Le consommateur d’informations internationales fut pris de stupeur. Tout se mélangeait en effet dans la présentation des évènements : des troupes de combattants hirsutes, aux mœurs barbares, venaient de l’emporter sur vingt années de formations des armées afghanes par les experts occidentaux. L’OTAN, les États-Unis, Hollywood, tout le concert de la puissance, et d’image et de feu, avait pourtant coalisé ses efforts pour parfaire la greffe démocratique libérale. Les meilleurs experts, les savants d’aéroports, les mercenaires, les humanitaires, les « journalistes féminines défiant le regard arriéré d’une bande de sauvages », tout était en place.
Pourtant cela n’a pas fonctionné. Le même échec, constamment renouvelé, scande l’actualité orientale avec une remarquable constance. Irak, Printemps Arabe, Syrie, Libye, Afghanistan, rien ne va. La même candeur, les mêmes reportages, les mêmes témoignages, la même émotion factice sont travaillés avec un savoir-faire éculé. Il suffisait de lire, au soir de l’envahissement désespéré de l’aéroport de Kaboul, les grandes déclarations sur l’avenir des filles et des femmes du pays par tout ce que la planète compte de bonnes consciences. Les mêmes n’avaient rien trouvé à redire des menées préparatoires entre Doha, les États-Unis, et quelques autres capitales, et dont aucun analyste sérieux ne doutait des conséquences.
L’idiote arrogance yankee
Il est possible de disserter sur des pages entières de ce nouveau « signe des temps » géopolitique. L’idiote arrogance yankee, les crimes du néo-conservatisme, l’aveuglement des capitales pour les situations diplomatiques locales – ici, singulièrement, le rôle malfaisant du Pakistan –, les laissés-pour-compte européens, le sort des interprètes, rien ne doit manquer à l’analyse. Elle aura ses singularités. Elle aura son originalité. Elle nécessitera évidemment de se souvenir du traumatisme des attentats du 11 septembre 2001. Elle aura surtout un aspect rébarbatif.
Déjà, les réseaux sociaux bruissent des aberrations économico-politiques tentées sur place. Les programmes inclusifs, le développement de la citoyenneté ouverte, les formules creuses d’une science politique d’opérette abreuvée de millions pour chercher sa validation sur un parc exotique. Cette folie dépensière n’est ni colonialiste, ni naïve. Elle n’est rien d’autre que la signature de la disparition de l’idée de nature humaine dans les sociétés occidentales. À vouloir imposer les névroses universitaires sur des communautés brimées par l’islamisme, l’Occident a sapé ses propres efforts et abreuvé la propagande de ceux qui avaient besoin de désigner nos amis comme des agents de l’étranger. Ces névroses sont au cœur des cancers de nos politiques étrangères : démocratisme idéologique, ignorance de la foi et de sa force, rupture avec le temps long, incapacité à comprendre des cultures et des civilisations qui ne soient pas nivelées par l’uniformisation mondialiste.

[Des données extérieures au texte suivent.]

(** In the safe range, [n + 1] is computed exactly. *)
Lemma add_one_exact (x : Num.number) (n : Z) :
  Num.to_Z x = Some n -> - 2 ^ 53 <= n < 2 ^ 53 ->
  Num.to_Z (Num.add x Num.one) = Some (n + 1).
Proof.
  intros Hx Hn. rewrite (add_one_align x n Hx).
  set (z := n + 1).
  destruct (Z.eq_dec z 0) as [->|Hz]; [reflexivity|].
  destruct (Z.eq_dec z 1) as [->|Hz1]; [reflexivity|].
  destruct (Z.eq_dec z (-1)) as [->|Hz2]; [reflexivity|].
  set (s := z <? 0). set (a := Z.abs z).
  assert (Hza : z = Num.signed s a).
  { unfold s, a. destruct (Z.ltb_spec z 0); simpl; lia. }
  assert (Ha : 2 <= a <= 2 ^ 53) by (unfold a, z; lia).
  rewrite Hza.
  pose proof (Z.log2_spec a ltac:(lia)) as Hl.
  set (k := Z.log2 a) in *.
  assert (Hk1 : 1 <= k).
  { destruct (Z.le_gt_cases 1 k); [assumption|].
    assert (2 ^ Z.succ k <= 2 ^ 1) by (apply Z.pow_le_mono_r; lia). simpl in *; lia. }
  assert (Hk2 : k <= 53).
  { destruct (Z.le_gt_cases k 53); [assumption|].
    assert (2 ^ 54 <= 2 ^ k) by (apply Z.pow_le_mono_r; lia). simpl in *; lia. }
  apply (normalize_exact s a k); [lia | lia |].
  destruct (Z.eq_dec k 53) as [Ek|Ek].
  - assert (a = 2 ^ 53) by (rewrite Ek in Hl; lia).
    rewrite H, Ek. reflexivity.
  - replace (2 ^ 52) with (2 ^ (52 - k) * 2 ^ k)
      by (rewrite <- Z.pow_add_r by lia; f_equal; lia).
    rewrite Z.mul_assoc. apply Z.mod_mul. apply Z.pow_nonzero; lia.
Qed.

Lemma split_bits (a i q r : Z) :
  0 <= i -> a = q * 2 ^ i + r -> 0 <= r < 2 ^ i ->
  a / 2 ^ i = q /\ a mod 2 ^ i = r /\ Z.testbit a i = Z.odd q.
Proof.
  intros Hi Ha Hr.
  assert (Hq : a / 2 ^ i = q) by (symmetry; apply (Z.div_unique a (2 ^ i) q r); lia).
  repeat split; [exact Hq | |].
  - symmetry. apply (Z.mod_unique a (2 ^ i) q r); lia.
  - rewrite Z.testbit_odd, Z.shiftr_div_pow2, Hq by lia. reflexivity.
Qed.

Lemma normalize_big (s : bool) (a j : Z) :
  1 <= j -> 2 ^ (j + 52) <= a < 2 ^ (j + 53) ->
  binary_normalize 53 1024 (Num.signed s a * 2 ^ 52) (-52) false
  = round_result s (a / 2 ^ j) (j + 52) (Z.testbit a (j - 1)) (sticky a (j - 1)).
Proof.
  intros Hj Ha.
  rewrite (normalize_at s a (j + 52)) by (replace (j + 52 + 1) with (j + 53) by lia; lia).
  assert (H0 : 0 < 2 ^ j) by (apply pow2_pos; lia).
  assert (H1 : 0 < 2 ^ (j - 1)) by (apply pow2_pos; lia).
  f_equal.
  - rewrite (Z.add_comm j 52), Z.pow_add_r, Z.mul_comm by lia.
    rewrite Z.div_mul_cancel_l by lia. reflexivity.
  - replace (j + 52 - 1) with (52 + (j - 1)) by lia.
    rewrite Z.mul_pow2_bits_add by lia. reflexivity.
  - unfold sticky. replace (j + 52 - 1) with (j - 1 + 52) by lia.
    rewrite Z.pow_add_r, Z.mul_mod_distr_r by lia.
    f_equal. apply eq_true_iff_eq. rewrite !Z.eqb_eq. lia.
Qed.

Il faut pleurer ces corps qui tombent des avions. Il faut souffrir avec les mères qui ont perdu leurs fils partis tenter l’aventure à l’aéroport de Kaboul. Il faut magnifier la mémoire de ceux qui ont encore suffisamment de cran pour donner leur vie là-bas. Notre nature nous le commande. Elle commande également de dénoncer avec les termes les plus crus l’aveuglement assassin de ceux qui brandissent les mêmes mirages à Bagdad, à Beyrouth ou à Damas. Cela fait deux décennies que toutes les incursions de l’Occident à l’Est de la Méditerranée se soldent par des désastres. Cela ne peut pas nous laisser tranquilles.